Annotation Query Language (AQL) is the primary language in the InfoSphere® BigInsights™ Text Analytics component for building extractors that pull structured information from unstructured or semistructured text.
Use Cases - Most of the data in the world is either unstructured or semi-structured as one can find in Social media, machine log, call center logs, email analysis or financial services.
AQL is a sql style programming langauage for text mining. it was developed in 2004 by IBM and is used in several other IBM products such as streams, SPSS. It is used for developing text analytics extractors in the BigInsights Extractor. Watson used text-analytics for its operation such as reading from Wikipedia and doing text search. It has eclipsed based environment and can be added as plugin.
Text analytics has following terminology- Regular expression as in phone number, emails etc. Creating dictionary that contains possible term (dictionary file) AQL Scripts that combines with regex & dictionary (AQL Extractor program) Labeled text (annotation) Information extraction - You can read a text file and find out the information. For example, text analytics knows from dictionary about names, titles & organization. So, as soon as it finds those value, they are presented in the order.
Sentiment analysis - it is required to find out the information from reviews, comments about product at imdb.com, rottentomatoes.com or review of brand. It can be used to identify good or bad part in a movie or review. But there are challenges in doing sentiment analysis. For example
- it is hard to understand human language - differentiating between positive & negative comments (sarcasm) - lastly, interpreting something like a human would do.

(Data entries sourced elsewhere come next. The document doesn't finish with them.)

(** * dvln/api: the JSON result builder, embedded and verified

    A shallow embedding of [api.go] and [json.go] of the package [api]:
    the message accumulators, the result root and its item section, the
    escaping routine, the formatter, the fallback builder and the output
    builder.

    Conventions of the embedding:
    - a Go [string] is a [string]; a Go [[]byte] is a [list byte];
      [[]byte(s)] is [list_byte_of_string s] and [string(b)] is
      [string_of_list_byte b];
    - a Go [int] is a [Z] (the code does no arithmetic on them, so no
      wrap-around arises);
    - an [interface{}] field of the root that holds a [Msg], or nothing, is an
      [option Msg];
    - the package variables are the fields of the record [Globals];
    - [encoding/json]'s [Marshal] and [Indent], [os.Getenv] and [str.Pad] are
      not code of this package: they are variables of the section that holds
      the functions calling them. *)

From Stdlib Require Import ZArith NArith List Bool Lia.
From Stdlib.Strings Require Import String Ascii Byte.
From Stdlib Require Import DecimalString.
Import ListNotations.

Local Open Scope string_scope.

(** ** Text helpers *)

(** The double-quote character, as a one-character string. *)
Definition dq : string := String (ascii_of_nat 34) EmptyString.

(** [fmt]'s [%d] verb on an [int]. *)
Definition fmt_d (n : Z) : string := NilEmpty.string_of_int (Z.to_int n).

(** [cast.ToString] of package [cast] on a [[]byte] argument: the [[]byte]
    case of its type switch returns [string(s)]. *)
Definition cast_ToString (b : list byte) : string := string_of_list_byte b.

(** ** The escaping routine ([json.go]) *)

Module Escaper.

Local Open Scope list_scope.

(** [u := []byte(`\u0000`)] *)
Definition u : list byte := list_byte_of_string "\u0000".

(** [encoding/hex]: [const hextable = "0123456789abcdef"]. *)
Definition hextable : list byte := list_byte_of_string "0123456789abcdef".

(** [hex.Encode(dst, src)]: for each byte [v] of [src] it stores
    [hextable[v>>4]] and [hextable[v&0x0f]] in the next two cells of [dst];
    the cells of [dst] after them are left as they were. *)
Definition hex_digits (v : byte) : list byte :=
  [ nth (N.to_nat (N.shiftr (Byte.to_N v) 4)) hextable x00;
    nth (N.to_nat (N.land (Byte.to_N v) 15)) hextable x00 ].

Definition hex_Encode (dst src : list byte) : list byte :=
  let w := flat_map hex_digits src in
  w ++ skipn (List.length w) dst.

(** The test of [EscapeJSONString]: [ch <= 31 || ch == 34]. *)
Definition json_ctrl (ch : byte) : bool :=
  (Byte.to_N ch <=? 31)%N || (Byte.to_N ch =? 34)%N.

(** The test of the earlier [EscapeCtrl]: [ch <= 31]. *)
Definition ctrl_only (ch : byte) : bool := (Byte.to_N ch <=? 31)%N.
(** * Box-score extraction: a shallow embedding of [extract/scraper.py]

    The development follows [scrape_nba_stats] line by line.  Text is
    modelled as [string] (code points below 128), Python integers as [Z],
    the records of the output as finite maps from key to value, the parsed
    page (what [BeautifulSoup(driver.page_source, 'html.parser')] returns) as
    a tree of tags and text nodes, and the Selenium driver as an abstract
    backend whose calls are recorded in a trace.  Exceptions are explicit
    results; the [while True] loop of the pagination runs on fuel, and a
    run that exhausts it is a run that does not end. *)

From Stdlib Require Import ZArith Ascii String List Bool Lia DecimalString.
From stdpp Require Import base gmap strings list.

Set Warnings "-register-all".

Local Open Scope Z_scope.
Local Open Scope string_scope.
Local Open Scope list_scope.

(** ** Text primitives *)

Module Text.

(** [str.isspace] on the code points below 128: TAB..CR, FS..US, space. *)
Definition is_space (c : ascii) : bool :=
  let n := N_of_ascii c in
  (((9 <=? n) && (n <=? 13)) || ((28 <=? n) && (n <=? 32)))%N.

Fixpoint lstrip (l : list ascii) : list ascii :=
  match l with
  | c :: r => if is_space c then lstrip r else l
  | [] => []
  end.

Definition rstrip (l : list ascii) : list ascii := rev (lstrip (rev l)).

(** [s.strip()] *)
Definition strip (s : string) : string :=
  string_of_list_ascii (rstrip (lstrip (list_ascii_of_string s))).

Definition digit_of (c : ascii) : option Z :=
  let n := N_of_ascii c in
  if ((48 <=? n) && (n <=? 57))%N then Some (Z.of_N n - 48) else None.

Definition is_underscore (c : ascii) : bool := (N_of_ascii c =? 95)%N.

(** The digit part of an integer literal in base 10: digits, with single
    underscores allowed between two digits.  Returns the value and the
    number of digits read. *)
Fixpoint scan_digits (prev_us : bool) (acc : Z) (n : nat) (l : list ascii)
  : option (Z * nat) :=
  match l with
  | [] => if prev_us then None else Some (acc, n)
  | c :: r =>
      if is_underscore c then
        if prev_us then None else scan_digits true acc n r
      else
        match digit_of c with
        | Some d => scan_digits false (10 * acc + d) (S n) r
        | None => None
        end
  end.
Lemma get_sections_boxless doc outline :
  (∀ h, h ∈ outline → h_bbox h = None) → get_sections doc outline = Some [].
Proof.
  induction outline as [|h rest IH]; intros Hall; [done|].
  simpl. rewrite (Hall h) by left. apply IH. intros; apply Hall; by right.
Qed.

(** C9, as the code has it. An entry of the outline without a box is
    passed over: the sections are those of the entries with a box, in their
    order, and when the outline is the native one there is no section at
    all. *)
Theorem boxless_entries_have_no_section (unicode_decimal : char → bool)
    (doc : Document) (entries : list HeadingEntry) :
  (∀ secs, get_sections doc entries = Some secs →
           (λ s, (section_title s, page_number s)) <$> secs
           = (λ h, (h_text h, h_page_num h))
               <$> filter (λ h, is_Some (h_bbox h)) entries)
  ∧ ((∀ h, h ∈ entries → h_bbox h = None) →
     get_sections doc entries = Some [])
  ∧ (native_outline (toc doc) ≠ [] →
     document_sections unicode_decimal doc = Some []).
Proof.
  split_and!.
  - apply get_sections_titles.
  - apply get_sections_boxless.
  - intros Hn. unfold document_sections. rewrite get_outline_native by done.
    apply get_sections_boxless. intros h Hh. simpl in Hh.
    by apply native_outline_levels in Hh as [_ ?].
Qed.

(** C9 as it is worded fails: the entry of a native outline has no box and
    no section is made for it. *)
Lemma native_outline_gives_no_section :
  outline (get_outline ascii_only native_document)
  = [mkHeading 1 (lit "Introduction") 1 None]
  ∧ document_sections ascii_only native_document = Some [].
Proof. split; by vm_compute. Qed.

Lemma filter_all {A} (P : A → Prop) `{∀ x, Decision (P x)} (l : list A) :
  (∀ x, x ∈ l → P x) → filter P l = l.
Proof.
  induction l as [|x l IH]; intros Hl; [done|].
  rewrite filter_cons, decide_True by (apply Hl; left).
  f_equal. apply IH. intros; apply Hl; by right.
Qed.






(** ** Ranking *)

Lemma sort_asc_sorted {A K} (lt : K → K → bool) (key : A → K) l :
  StronglySorted (not_after lt key) l → sort_asc lt key l = l.
Proof.
  induction 1 as [|x l Hl IH Hx]; simpl; [done|].
  rewrite IH. destruct l as [|y l]; [done|]. simpl.
  apply Forall_cons in Hx as [Hy _]. unfold not_after in Hy. by rewrite Hy.
Qed.
(** * Session activity indicator: frame sources, display sink, event
      dispatcher and interrupt escalation

    A shallow embedding of the Python modules [spinner.py], [terminal.py],
    [hook.py] and [unstick.py], and the properties of their state machines. *)

From Stdlib Require Import ZArith NArith String Ascii Lia.
From stdpp Require Import base option list gmap.
From stdpp Require Import pretty.

Local Open Scope Z_scope.

(** ** Python strings

    A Python [str] is a sequence of Unicode code points; [len] counts code
    points and slicing cuts between them.  A string is therefore a list of
    code points, and [lit] reads an ASCII literal. *)

Module PyStr.

Definition char : Type := N.
Definition str : Type := list N.

Definition lit (s : string) : str :=
  List.map N_of_ascii (list_ascii_of_string s).

(** [len(s)] *)
Definition len (s : str) : Z := Z.of_nat (length s).

(** [s[:stop]] for an integer [stop]: a negative [stop] counts from the end,
    and both forms are clipped to the string. *)
Definition slice_to (stop : Z) (s : str) : str :=
  if stop <? 0 then take (Z.to_nat (len s + stop)) s
  else take (Z.to_nat stop) s.

(** [s.replace(old, new)] for single-character [old] and [new]. *)
Definition replace (old new : char) (s : str) : str :=
  List.map (fun c => if N.eqb c old then new else c) s.

(** Truthiness of a string: empty is falsy. *)
Definition truthy (s : str) : bool :=
  match s with [] => false | _ => true end.

End PyStr.

Import PyStr.

(** ** spinner.py *)

Module SpinnerPy.
(** [failureReason: paymentIntent.last_payment_error?.message]: an
    [undefined] value leaves the column as it is. *)
Definition failPayment (reason : option string) (p : Payment.t) : Payment.t :=
  Payment.mk (Payment.id p) (Payment.userId p) (Payment.participantId p)
    (Payment.stripePaymentIntentId p) (Payment.stripeSessionId p)
    (Payment.amount p) (Payment.currency p) (Payment.tier p)
    PaymentStatus.FAILED
    (match reason with Some m => Some m | None => Payment.failureReason p end)
    (Payment.referralCode p).

Definition activateParticipant (tier : Tier.t) (p : Participant.t)
  : Participant.t :=
  Participant.mk (Participant.id p) (Participant.userId p) tier
    ParticipantStatus.ACTIVE (Participant.referredBy p).

Definition convertReferral (now : nat) (payment : Id) (r : Referral.t)
  : Referral.t :=
  Referral.mk (Referral.id r) (Referral.promoterId r)
    (Referral.participantEmail r) (Referral.referralCode r) (Referral.tier r)
    (Referral.commission r) true (Some now) (Some payment).

Definition creditPromoter (referralsInc revenueInc : Z) (p : Promoter.t)
  : Promoter.t :=
  Promoter.mk (Promoter.id p) (Promoter.userId p) (Promoter.status p)
    (Promoter.referralCode p)
    (Promoter.totalReferrals p + referralsInc)
    (Promoter.totalRevenue p + revenueInc).

(** The [where] clause of the referral lookup of the completed handler. *)
Definition referralMatches (email code : string) (r : Referral.t) : bool :=
  String.eqb (Referral.participantEmail r) email
  && String.eqb (Referral.referralCode r) code
  && negb (Referral.isConverted r).

(** [tx.participant.update] with [tier: tier as any]: the client rejects a
    string that is not a value of the enum before it reaches the table. *)
Definition asTier (tier : string) : M Tier.t :=
  match Tier.parse tier with
  | Some t => ret t
  | None => throw (PrismaError "Invalid value for argument tier.")
  end.

(** The referral branch of the completed handler (lines 94-124). *)
Definition processReferral (now : nat) (session : Session.t)
  (payment : Payment.t) : M unit :=
  let referralCode := Metadata.referralCode (Session.metadata session) in
  if truthy referralCode then
    referral <- findFirst referralTable
                  (referralMatches (Session.customer_email session)
                                   referralCode) ;;
    match referral with
    | Some referral =>
        update referralTable (Referral.id referral)
               (convertReferral now (Payment.id payment)) ;;
        update promoterTable (Referral.promoterId referral)
               (creditPromoter 1 (Referral.commission referral)) ;;
        ret tt
    | None => ret tt
    end
  else ret tt.

(** The callback passed to [prisma.$transaction] (lines 65-142). *)
Definition checkoutSessionCompletedTx (now : nat) (session : Session.t)
  : M unit :=
  let md := Session.metadata session in
  payment <- findFirst paymentTable
               (fun p => String.eqb (Payment.stripeSessionId p)
                                    (Session.id session)) ;;
  match payment with
  | None =>
      throw (Error ("Payment record not found for session "
                    ++ Session.id session))
  | Some payment =>
      update paymentTable (Payment.id payment)
             (completePayment (Session.payment_intent session)) ;;
      tier <- asTier (Metadata.tier md) ;;
      update participantTable (Metadata.participantId md)
             (activateParticipant tier) ;;
      processReferral now session payment ;;
      create auditLogTable
             (fun id => AuditLog.mk id (Some (Metadata.userId md))
                          "PAYMENT_COMPLETED" "PAYMENT" (Payment.id payment)) ;;
      ret tt
  end.

Definition handleCheckoutSessionCompleted (now : nat) (session : Session.t)
  : M unit :=
  tryCatch (transaction (checkoutSessionCompletedTx now session))
           (fun error => throw error).

Definition handlePaymentIntentSucceeded (paymentIntent : PaymentIntent.t)
  : M unit :=
  ret tt.

Definition handlePaymentIntentFailed (paymentIntent : PaymentIntent.t)
  : M unit :=
  tryCatch
    (payment <- findFirst paymentTable
                  (fun p => String.eqb (Payment.stripePaymentIntentId p)
                                       (PaymentIntent.id paymentIntent)) ;;
     match payment with
     | Some payment =>
         update paymentTable (Payment.id payment)
                (failPayment (PaymentIntent.last_payment_error paymentIntent)) ;;
         create auditLogTable
                (fun id => AuditLog.mk id (Some (Payment.userId payment))
                             "PAYMENT_FAILED" "PAYMENT" (Payment.id payment)) ;;
         ret tt
     | None => ret tt
     end)
    (fun error => throw error).

(** A verified event: its [type] and the object it carries. *)
Inductive Event :=
| CheckoutSessionCompleted (session : Session.t)
| PaymentIntentSucceeded (paymentIntent : PaymentIntent.t)
| PaymentIntentPaymentFailed (paymentIntent : PaymentIntent.t)
| InvoicePaymentSucceeded (invoice : string)
| OtherEvent (type : string).

Definition dispatch (now : nat) (event : Event) : M unit :=
  match event with
  | CheckoutSessionCompleted session =>
      handleCheckoutSessionCompleted now session
  | PaymentIntentSucceeded paymentIntent =>
      handlePaymentIntentSucceeded paymentIntent
  | PaymentIntentPaymentFailed paymentIntent =>
      handlePaymentIntentFailed paymentIntent
  | InvoicePaymentSucceeded _ => ret tt
  | OtherEvent _ => ret tt
  end.

Inductive Body :=
| Received
| Send (text : string)
| JsonError (error : string)
| SessionCreated (sessionId sessionUrl : string) (paymentId : Id)
                 (amount : Z) (tier : string)
| RegistrationSuccessful (participantId : Id) (email : string)
                         (tier : Tier.t) (status : ParticipantStatus.t)
                         (needsPayment : bool)
| ApplicationSubmitted (promoterId : Id) (email : string)
                       (referralCode : string).

Record Response := mkResponse { statusCode : nat; body : Body }.

Record WebhookRequest := mkWebhookRequest {
  rawBody : string;
  stripeSignature : string
}.

Section Webhook.
(** [stripe.webhooks.constructEvent(payload, header, secret)] of the Stripe
    library: the event, or the message of the error it throws. *)
Variable constructEvent : string -> string -> string -> Event + string.
Variable endpointSecret : string.

(** [router.post('/stripe', ...)]. *)
Definition stripeWebhook (now : nat) (req : WebhookRequest) (s : Store)
  : Store * Response :=
  match constructEvent (rawBody req) (stripeSignature req) endpointSecret with
  | inr message => (s, mkResponse 400 (Send ("Webhook Error: " ++ message)))
  | inl event =>
      match dispatch now event s with
      | (s1, Ok _) => (s1, mkResponse 200 Received)
      | (s1, Throw _) => (s1, mkResponse 500 (JsonError "Webhook handler failed"))
      end
  end.
End Webhook.
(** * GradeJournal: the local-first synchronisation core of [src/app.js]

    A shallow embedding of the document store, the merge engine, the
    pending-change queue, the remote adapter and the save pipeline of the
    gradebook application, followed by the properties of the specification
    that were checked against it.

    Conventions of the embedding:
    - a JavaScript object is a record; a property that may be missing
      ([undefined] or [null]) is an [option];
    - a JavaScript [Map] or [Set] is an insertion-ordered association list,
      since the merge iterates over them and pushes in iteration order;
    - a lesson's [data] object is a finite map from its synthetic string keys
      to strings;
    - the wall clock ([new Date()], [Date.now()]), [Math.random()], the
      browser's connectivity flag and the answers of the remote backend are
      explicit inputs;
    - exceptions are a sum type ([Returned] / [Threw]). *)

From Stdlib Require Import ZArith Lia Ascii.
From stdpp Require Import base option list strings gmap pretty.

Open Scope Z_scope.
Open Scope string_scope.
Open Scope list_scope.

(** ** JavaScript runtime: insertion-ordered [Map] and [Set] *)

Module JsMap.
Section Ordered.
Context {K V : Type} `{EqDecision K}.

(** [m.set(k, v)]: an existing key keeps its position and takes the new
    value, a new key goes to the end. *)
Fixpoint set (k : K) (v : V) (m : list (K * V)) : list (K * V) :=
  match m with
  | [] => [(k, v)]
  | (k', v') :: m' =>
      if decide (k = k') then (k, v) :: m' else (k', v') :: set k v m'
  end.

(** [new Map(entries)] *)
Definition new (entries : list (K * V)) : list (K * V) :=
  foldl (fun m kv => set kv.1 kv.2 m) [] entries.

(** [m.get(k)] *)
Fixpoint get (m : list (K * V)) (k : K) : option V :=
  match m with
  | [] => None
  | (k', v) :: m' => if decide (k = k') then Some v else get m' k
  end.

(** [m.has(k)] *)
Definition has (m : list (K * V)) (k : K) : bool :=
  match get m k with Some _ => true | None => false end.

(** [m.keys()] *)
Definition keys (m : list (K * V)) : list K := m.*1.
End Ordered.
End JsMap.

Module JsSet.
Section Ordered.
Context {K : Type} `{EqDecision K}.

(** [s.add(k)] *)
Fixpoint add (k : K) (s : list K) : list K :=
  match s with
  | [] => [k]
  | k' :: s' => if decide (k = k') then k' :: s' else k' :: add k s'
  end.

(** [new Set(items)] *)
Definition new (items : list K) : list K :=
  foldl (fun s k => add k s) [] items.
End Ordered.
End JsSet.

(** ** JavaScript runtime: time values

    A time value is a number of milliseconds since the epoch, or [NaN]
    ([None]) for an invalid date.  Every comparison with [NaN] is false. *)

Definition TimeValue := option Z.

Definition js_gt (a b : TimeValue) : bool :=
  match a, b with
  | Some x, Some y => bool_decide (y < x)
  | _, _ => false
  end.

(** A model of [Date.parse] on the UTC form the application itself writes with
    [toISOString()], with or without the milliseconds:
    [YYYY-MM-DDTHH:MM:SS(.mmm)Z].  It serves the closed examples; the merge
    itself is stated over an arbitrary parser. *)
Module IsoDate.

Definition digit (a : ascii) : option Z :=
  let n := Z.of_nat (nat_of_ascii a) in
  if bool_decide (48 <= n <= 57) then Some (n - 48) else None.

Fixpoint number (acc : Z) (s : list ascii) : option Z :=
  match s with
  | [] => Some acc
  | a :: s' => d ← digit a; number (10 * acc + d) s'
  end.

Fixpoint chars (s : string) : list ascii :=
  match s with
  | EmptyString => []
  | String a s' => a :: chars s'
  end.

Definition field (s : string) (from len : nat) : option Z :=
  let cs := take len (drop from (chars s)) in
  if bool_decide (length cs = len) then number 0 cs else None.

Definition char_at (s : string) (i : nat) : option ascii := chars s !! i.

(** Days since 1970-01-01 of a proleptic Gregorian date. *)
Definition days_from_civil (y m d : Z) : Z :=
  let y' := if bool_decide (m <= 2) then y - 1 else y in
  let era := y' / 400 in
  let yoe := y' - era * 400 in
  let mp := (m + 9) mod 12 in
  let doy := (153 * mp + 2) / 5 + d - 1 in
  let doe := yoe * 365 + yoe / 4 - yoe / 100 + doy in
  era * 146097 + doe - 719468.

Definition is_leap (y : Z) : bool :=
  bool_decide (y mod 4 = 0) && (negb (bool_decide (y mod 100 = 0)) || bool_decide (y mod 400 = 0)).

Definition days_in_month (y m : Z) : Z :=
  if bool_decide (m = 2) then (if is_leap y then 29 else 28)
  else if bool_decide (m = 4 ∨ m = 6 ∨ m = 9 ∨ m = 11) then 30 else 31.

Definition parse (s : string) : TimeValue :=
  y ← field s 0 4; mo ← field s 5 2; d ← field s 8 2;
  h ← field s 11 2; mi ← field s 14 2; se ← field s 17 2;
  ms ← (if bool_decide (String.length s = 20%nat) then Some 0
        else if bool_decide (String.length s = 24%nat ∧ char_at s 19 = Some "."%char)
             then field s 20 3 else None);
  if bool_decide (char_at s 4 = Some "-"%char ∧ char_at s 7 = Some "-"%char
                  ∧ char_at s 10 = Some "T"%char ∧ char_at s 13 = Some ":"%char
                  ∧ char_at s 16 = Some ":"%char
                  ∧ char_at s (String.length s - 1) = Some "Z"%char
                  ∧ 1 <= mo <= 12 ∧ 1 <= d <= days_in_month y mo
                  ∧ h <= 23 ∧ mi <= 59 ∧ se <= 59)
  then Some ((((days_from_civil y mo d * 24 + h) * 60 + mi) * 60 + se) * 1000 + ms)
  else None.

Two things to consider while working with Text Analytics - Precision, Recall. Precision is about the accuracy while recall is required for the completeness. If you are looking for precision, you have to compromise on recall. While , the higher the precision & recall, the better the program would be in text analytic. Confusion in the name- eg Morgan stanley can be name of the person as well as organization. Tool can do false positive on hearing the name of Morgan Stanley. There are four different kind of scenarios. False Positive - You have to be most careful about it as you are getting false data False Negative - You can live with it as it would require you to leave some information. True positive True negative
Process in AQL: Concept extraction includes dictionaries, Regex; Syntactic Analysis is patterns or part of the speect. Disambugation is context analysis. Tokenization -> Concept Extraction -> Syntactic Analysis -> Disambugation
Dictionaries are collection of words that can be imported from files or be created. It can be created inline as well. BigInsight allows to use external dictionaries. Regular expression uses textual values form non-structured files. You can write regular expression using regular expression builder. Using regular expression generator, one can get the the regular expression for that particular words. It allows to add more words for improving the regular expression.
It also allows to define rule to find pattern. For example, causal analysis (problem, annotator~reference point)
AQL Language -> Optimizer -> compiled plan You will put them into streams & BigInsights from where you would extract the information. Hadoop|| JAQL doesn't understand if the JSON files is in multiple lines.